Task to carry out - Every line from the one containing "[Filter.String] and [FilterFromName], and" to the one containing "(** ** Errors" in the records below, both included, must be set down exactly, and no other line.

The input -
+ + + + + + +
(** * The filter registry of [filters/filters.go]

    A shallow embedding of the package [filters]: the identifier type
    [Filter], the name table [FilterPluginNames], the two conversions
    [Filter.String] and [FilterFromName], and the registry [FiltersList]
    with its methods [Register] and [Get] and the package's [init].

    Conventions of the embedding:
    - a Go [int] is a [Z]; the package does no arithmetic on identifiers,
      it only compares them and uses them as an index or a map key, so
      every statement below is made for all of [Z], which covers the
      64-bit range of the machine type;
    - a Go [string] is a Rocq [string] (a sequence of bytes), and [==] on
      strings is [String.eqb];
    - a run-time panic (an index out of range, a write to a nil map) is an
      explicit outcome, so that "does not crash" is a statement to prove;
    - a Go map is a reference: the struct [FiltersList] holds the address
      of a map object that lives in a heap, and a copy of the struct
      (a value receiver) shares that object. *)

From stdpp Require Import gmap strings list fin_maps.
From Stdlib Require Import ZArith Lia Ascii.

Local Open Scope Z_scope.

(** ** Outcomes of a Go call *)

Inductive outcome (A : Type) : Type :=
| Ret (a : A)
| Panic (msg : string).
Arguments Ret {A} a.
Arguments Panic {A} msg.

(** ** Errors and the fragment of [fmt] the package uses *)

(** A value of the interface type [error]: [nil], or an error built by
    [fmt.Errorf], which carries its message. *)
Inductive error : Type :=
| nil_error
| errorString (msg : string).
+ + + + + + +
Exercise response -
    [Filter.String] and [FilterFromName], and the registry [FiltersList]
    with its methods [Register] and [Get] and the package's [init].

    Conventions of the embedding:
    - a Go [int] is a [Z]; the package does no arithmetic on identifiers,
      it only compares them and uses them as an index or a map key, so
      every statement below is made for all of [Z], which covers the
      64-bit range of the machine type;
    - a Go [string] is a Rocq [string] (a sequence of bytes), and [==] on
      strings is [String.eqb];
    - a run-time panic (an index out of range, a write to a nil map) is an
      explicit outcome, so that "does not crash" is a statement to prove;
    - a Go map is a reference: the struct [FiltersList] holds the address
      of a map object that lives in a heap, and a copy of the struct
      (a value receiver) shares that object. *)

From stdpp Require Import gmap strings list fin_maps.
From Stdlib Require Import ZArith Lia Ascii.

Local Open Scope Z_scope.

(** ** Outcomes of a Go call *)

Inductive outcome (A : Type) : Type :=
| Ret (a : A)
| Panic (msg : string).
Arguments Ret {A} a.
Arguments Panic {A} msg.

(** ** Errors and the fragment of [fmt] the package uses *)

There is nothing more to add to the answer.